(* ===== verification/SockSafety.v ===== *)
(** * SockSafety: the socket table under every interleaving of calls

    Processes make socket calls, block in them and are resumed in any order;
    [sock_step] is one such step of the kernel. The invariant of the socket
    table holds in every reachable state and the sockets a blocked call works
    on stay its caller's. *)

From S2P Require Import Prelude CString Kernel Sched Sock SockSpec SockRefine.

(** ** Definitions *)

(** A kernel and the calls that are blocked, by process. *)
Definition sock_sys : Type := kernel * gmap nat sock_pc.

Inductive sock_step : sock_sys → sock_sys → Prop :=
  (** whatever the rest of the kernel does, scheduling included *)
  | step_other k k' pend : k_stable k' = k_stable k → sock_step (k, pend) (k', pend)
  | step_return p ps t k pend c r k' :
      at_ [] p ps t k → (p < length ps)%nat → pend !! p = None → call_ok c →
      run_call c k = Ret r k' → sock_step (k, pend) (k', pend)
  | step_block p ps t k pend c pc k' :
      at_ [] p ps t k → (p < length ps)%nat → pend !! p = None → call_ok c →
      run_call c k = Switch pc k' → sock_step (k, pend) (k', <[p := pc]> pend)
  | step_resume p ps t k pend pc intena r k' :
      at_ [LkPtable] p ps t k → pend !! p = Some pc →
      sock_wake p intena pc k = Ret r k' → sock_step (k, pend) (k', delete p pend).

(** The kernel after [sinit]. *)
Definition sock_boot (s : sock_sys) : Prop :=
  k_stable s.1 = mk_stable_t (replicate NSOCK sock0) 0 0 ∧ s.2 = ∅.

Definition sys_ok (s : sock_sys) : Prop :=
  tab_ok (k_stable s.1) ∧
  ∀ p pc, s.2 !! p = Some pc → pc_ok p pc (k_stable s.1) ∧ pc_owns p pc (k_stable s.1).

(** The state of a socket under calls of processes that do not own it. *)
Definition accepts (st st' : sockstate) : Prop :=
  st' = st ∨ st = LISTENING ∧ st' = CONNECTED.

(** Nothing of what other processes own is closed or changes hands, and of
    its state only a listener's changes, to connected. *)
Definition keeps (p : nat) (t t' : stable_t) : Prop :=
  ∀ l s, st_sock t !! l = Some s → is_open s = true → s_owner s ≠ Some p →
    ∃ s', st_sock t' !! l = Some s' ∧ is_open s' = true ∧ s_owner s' = s_owner s ∧
      accepts (s_state s) (s_state s').

Definition effect_ok (p : nat) (t : stable_t) (e : effect) : Prop :=
  match e with
  | Done _ t' _ => tab_ok t' ∧ keeps p t t'
  | Block pc _ t' => tab_ok t' ∧ keeps p t t' ∧ pc_ok p pc t' ∧ pc_owns p pc t'
  end.

(** ** The invariant and the table primitives *)
#[export] Instance accepts_preorder : PreOrder accepts.
Proof. split; [by left|]. intros x y z [->|[-> ->]] [->|[? ->]]; unfold accepts; auto. Qed.

#[export] Instance keeps_preorder p : PreOrder (keeps p).
Proof.
  split; [intros t l s Hs Ho Hw; exists s; split_and!; [done..|by left]|].
  intros t1 t2 t3 H12 H23 l s Hs Ho Hw. destruct (H12 l s Hs Ho Hw) as (s2 & Hs2 & Ho2 & Hw2 & Ha).
  destruct (H23 l s2 Hs2 Ho2 ltac:(congruence)) as (s3 & ? & ? & ? & Ha').
  exists s3. split_and!; [done|done|congruence|by etrans].
Qed.

Definition opens (s : sock) : Z := if is_open s then 1 else 0.

(** Replacing one entry. *)
Lemma tab_ok_insert t i s s' cnt sid :
  tab_ok t → st_sock t !! i = Some s → sock_ok s' →
  cnt = st_countSock t - opens s + opens s' →
  (is_open s' = true → ∀ j s2, j ≠ i → st_sock t !! j = Some s2 → is_open s2 = true →
     s_lPort s2 ≠ s_lPort s') →
  tab_ok (mk_stable_t (<[i := s']> (st_sock t)) cnt sid).
Proof.
  intros [Hl Hc Hs Hd] Hi Hok Hcnt Hfresh. pose proof (lookup_lt_Some _ _ _ Hi). split; cbn.
  - by rewrite length_insert.
  - pose proof (countb_insert is_open _ _ _ s' Hi) as Hn. subst cnt. unfold opens. revert Hn.
    destruct (is_open s), (is_open s'); lia.
  - by apply Forall_insert.
  - intros j1 j2 s1 s2 H1 H2 Ho1 Ho2 Hp.
    destruct (decide (j1 = i)) as [->|N1], (decide (j2 = i)) as [->|N2]; [done|..].
    + rewrite list_lookup_insert_eq in H1 by done. injection H1 as <-.
      rewrite list_lookup_insert_ne in H2 by done. by destruct (Hfresh Ho1 j2 s2).
    + rewrite list_lookup_insert_eq in H2 by done. injection H2 as <-.
      rewrite list_lookup_insert_ne in H1 by done. by destruct (Hfresh Ho2 j1 s1).
    + rewrite list_lookup_insert_ne in H1 by done. rewrite list_lookup_insert_ne in H2 by done.
      by eapply Hd.
Qed.

Lemma keeps_insert p t i s s' cnt sid :
  st_sock t !! i = Some s →
  (is_open s = true → s_owner s ≠ Some p →
     is_open s' = true ∧ s_owner s' = s_owner s ∧ accepts (s_state s) (s_state s')) →
  keeps p t (mk_stable_t (<[i := s']> (st_sock t)) cnt sid).
Proof.
  intros Hi H l s2 Hs2 Ho Hw. pose proof (lookup_lt_Some _ _ _ Hi). cbn.
  destruct (decide (l = i)) as [->|].
  - rewrite Hi in Hs2. injection Hs2 as <-. destruct (H Ho Hw) as (? & ? & ?). exists s'. by rewrite list_lookup_insert_eq.
  - exists s2. rewrite list_lookup_insert_ne by done. split_and!; [done..|by left].
Qed.

Lemma t_sock_insert i g t s : st_sock t !! i = Some s →
  t_sock i g t = mk_stable_t (<[i := g s]> (st_sock t)) (st_countSock t) (st_nextsid t).
Proof. intros H. unfold t_sock, set_st_sock. by rewrite (alter_const _ s). Qed.

Lemma tab_lookup_ok t i s : tab_ok t → st_sock t !! i = Some s → sock_ok s.
Proof. intros Ht Hs. by apply (Forall_lookup_1 _ _ _ _ (to_socks t Ht) Hs). Qed.

(** An update that leaves a socket open, on its port and with its owner. *)
Lemma tab_ok_t_sock t i g s :
  tab_ok t → st_sock t !! i = Some s → sock_ok (g s) → is_open (g s) = is_open s →
  s_lPort (g s) = s_lPort s → tab_ok (t_sock i g t).
Proof.
  intros Ht Hs Hg Ho Hp. rewrite (t_sock_insert _ _ _ _ Hs).
  eapply tab_ok_insert; [done..|unfold opens; rewrite Ho; lia|].
  intros Hop j s2 Hne H2 Ho2 Heq. apply Hne. rewrite Ho in Hop. eapply (to_distinct t Ht); try done. congruence.
Qed.

Lemma keeps_t_sock p t i g s :
  st_sock t !! i = Some s → is_open (g s) = is_open s → s_owner (g s) = s_owner s →
  (s_owner s ≠ Some p → accepts (s_state s) (s_state (g s))) →
  keeps p t (t_sock i g t).
Proof.
  intros Hs Ho Hw Ha. rewrite (t_sock_insert _ _ _ _ Hs). eapply keeps_insert; [done|]. rewrite Ho, Hw. auto.
Qed.

Lemma buf_ok_zero s : buf_ok s → length (<[0%nat:=0]> (s_recvbuffer s)) = SBUFFSIZE ∧
  <[0%nat:=0]> (s_recvbuffer s) !! 127%nat = Some 0.
Proof. intros [Hl H]. by rewrite length_insert, list_lookup_insert_ne. Qed.

Lemma tab_ok_alloc t i p lport s :
  tab_ok t → st_sock t !! i = Some s → is_closed s = true → 0 <= lport < NPORT →
  getsock_tab lport (st_sock t) = None →
  tab_ok (t_alloc i p lport t) ∧ keeps p t (t_alloc i p lport t).
Proof.
  intros Ht Hs Hc Hp Hg. unfold t_alloc. rewrite (t_sock_insert _ _ _ _ Hs). cbn.
  pose proof (tab_lookup_ok _ _ _ Ht Hs) as [Hb _ _ _].
  split.
  - eapply tab_ok_insert; [done..| | |].
    + split; [by apply buf_ok_zero|done|done|done].
    + assert (Hcl : opens s = 0) by (unfold opens, is_open; by rewrite Hc).
      rewrite Hcl. change (opens _) with 1. rewrite s32_small; [lia|].
      rewrite (to_count t Ht). pose proof (countb_le is_open (st_sock t)).
      rewrite (to_length t Ht) in *. unfold NSOCK in *. lia.
    + intros _ j s2 _ H2 Ho2 Heq. cbn in Heq. unfold getsock_tab in Hg.
      replace ((0 <=? lport) && (lport <? NPORT)) with true in Hg by lia.
      apply (proj1 (find_idx_None _ _) Hg) in H2. unfold is_open_at in H2.
      unfold is_open, is_closed in Ho2. rewrite Ho2, Heq, Z.eqb_refl in H2. done.
  - eapply keeps_insert; [done|]. unfold is_open. by rewrite Hc.
Qed.

Lemma tab_ok_remove t i p s :
  tab_ok t → st_sock t !! i = Some s → is_open s = true → s_owner s = Some p →
  tab_ok (t_remove i t) ∧ keeps p t (t_remove i t).
Proof.
  intros Ht Hs Ho Hw. unfold t_remove. rewrite (t_sock_insert _ _ _ _ Hs). cbn.
  pose proof (tab_lookup_ok _ _ _ Ht Hs) as [Hb _ _ _].
  split.
  - eapply tab_ok_insert; [done..| | |].
    + split; [by apply buf_ok_zero|done|done|done].
    + assert (Hop : opens s = 1) by (unfold opens; by rewrite Ho).
      rewrite Hop. change (opens _) with 0. rewrite s32_small; [lia|].
      rewrite (to_count t Ht). pose proof (countb_le is_open (st_sock t)).
      rewrite (to_length t Ht) in *. unfold NSOCK in *. lia.
    + done.
  - eapply keeps_insert; [done|]. by rewrite Hw.
Qed.

(** ** Each effect keeps the invariant *)
Lemma put_data_ok s data n :
  sock_ok s → n < Z.of_nat SBUFFSIZE → src_ok data n → sock_ok (put_data data n s).
Proof.
  intros [[Hl Hz] Hp Ho Hr] Hn Hd.
  destruct (blk_strncpy_ok (s_recvbuffer s) data n) as (b & Hb & Hlb & Hj); [lia|done|].
  unfold put_data. rewrite Hb. split; [split; cbn|exact Hp|exact Ho|exact Hr].
  - by rewrite Hlb.
  - rewrite Hj; [done|]. unfold SBUFFSIZE in Hn. lia.
Qed.

Lemma take_data_ok s : sock_ok s → sock_ok (take_data s).
Proof. intros [Hb Hp Ho Hr]. split; [by apply buf_ok_zero|exact Hp|exact Ho|exact Hr]. Qed.

Lemma tab_ok_put t i data n :
  tab_ok t → (i < NSOCK)%nat → n < Z.of_nat SBUFFSIZE → src_ok data n →
  tab_ok (t_sock i (put_data data n) t) ∧ ∀ p, keeps p t (t_sock i (put_data data n) t).
Proof.
  intros Ht Hi Hn Hd. rewrite <- (to_length t Ht) in Hi. apply lookup_lt_is_Some in Hi as [s Hs].
  split; [|intros p; eapply keeps_t_sock; [done..|by left]].
  eapply tab_ok_t_sock; [done..| |done|done]. apply put_data_ok; [by eapply tab_lookup_ok|done..].
Qed.

Lemma send_tail_ok p t l r data n :
  tab_ok t → pc_ok p (PcSend l r data n) t → effect_ok p t (send_tail_spec l r data n t).
Proof.
  intros Ht ((s & Hs & Ho & Hw) & Hr & Hn & Hd). unfold send_tail_spec.
  case_match; cbn.
  - destruct (tab_ok_put t r data n Ht Hr Hn Hd). auto.
  - by eapply tab_ok_remove.
Qed.

Lemma recv_tail_ok p t l r data n :
  tab_ok t → pc_ok p (PcRecv l r data n) t → effect_ok p t (recv_tail_spec l data n t).
Proof.
  intros Ht ((s & Hs & Ho & Hw) & Hn). unfold recv_tail_spec. rewrite Hs.
  assert (Ht' : tab_ok (t_sock l take_data t)).
  { eapply tab_ok_t_sock; [done..| |done|done]. apply take_data_ok. by eapply tab_lookup_ok. }
  assert (Hk : keeps p t (t_sock l take_data t)) by (eapply keeps_t_sock; [done..|by left]).
  case_match; cbn [effect_ok]; [done|].
  destruct (tab_ok_remove (t_sock l take_data t) l p (take_data s)) as [? ?]; [done| |done|done|].
  - by apply t_sock_lookup.
  - split; [done|]. by etrans.
Qed.

Lemma t_close_all_ok fuel p t :
  tab_ok t → tab_ok (t_close_all fuel p t).1 ∧ keeps p t (t_close_all fuel p t).1.
Proof.
  revert t. induction fuel as [|fuel IH]; intros t Ht; cbn [t_close_all]; [done|].
  destruct (find_idx (owned_by p) (st_sock t)) as [i|] eqn:Hf; [|done].
  apply find_idx_Some in Hf as [(s & Hs & [Ho Hw%bool_decide_eq_true]%andb_true_iff) _].
  destruct (tab_ok_remove t i p s Ht Hs Ho Hw) as [Ht' Hk].
  destruct (IH _ Ht'). destruct (t_close_all fuel p (t_remove i t)). cbn in *.
  split; [done|]. by etrans.
Qed.

Lemma listen_ok p t lport : tab_ok t → effect_ok p t (listen_spec p lport t).
Proof.
  intros Ht. unfold listen_spec.
  destruct (discard_inv_port lport) eqn:Hd; [done|]. case_match; [done|].
  destruct (getsock_tab lport (st_sock t)) eqn:Hg; [done|].
  destruct (free_slot t) as [i|] eqn:Hf; [|done].
  apply free_slot_Some in Hf as (s & Hs & Hc & _). unfold discard_inv_port in Hd.
  destruct (tab_ok_alloc t i p lport s) as [Ht' Hk]; [done..|lia|done|].
  pose proof (t_alloc_lookup i p lport t s Hs) as Hs'.
  pose proof (tab_lookup_ok _ _ _ Ht' Hs') as [Hb Hp Hw Hr].
  split; [|split; [|split; [done|]]].
  - by eapply tab_ok_t_sock.
  - etrans; [done|]. eapply keeps_t_sock; [done..|]. by intros [].
  - eexists. split; [by apply t_sock_lookup|]. split_and!; [done..|by left].
Qed.

Lemma connect_to_ok port s : sock_ok s → 0 <= port < NPORT → is_open s = true → sock_ok (connect_to port s).
Proof. intros [Hb Hp Ho Hr] Hport Hop. split; [exact Hb|intros _; by apply Hp|intros _; by apply Ho|done]. Qed.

Exercise brief: Retype only this portion of the data above: the line containing "(s_state s')) →", the line containing "t_sock i g t = mk_stable_t", and all lines between them, exactly.

The answer:
     is_open s' = true ∧ s_owner s' = s_owner s ∧ accepts (s_state s) (s_state s')) →
  keeps p t (mk_stable_t (<[i := s']> (st_sock t)) cnt sid).
Proof.
  intros Hi H l s2 Hs2 Ho Hw. pose proof (lookup_lt_Some _ _ _ Hi). cbn.
  destruct (decide (l = i)) as [->|].
  - rewrite Hi in Hs2. injection Hs2 as <-. destruct (H Ho Hw) as (? & ? & ?). exists s'. by rewrite list_lookup_insert_eq.
  - exists s2. rewrite list_lookup_insert_ne by done. split_and!; [done..|by left].
Qed.

Lemma t_sock_insert i g t s : st_sock t !! i = Some s →
  t_sock i g t = mk_stable_t (<[i := g s]> (st_sock t)) (st_countSock t) (st_nextsid t).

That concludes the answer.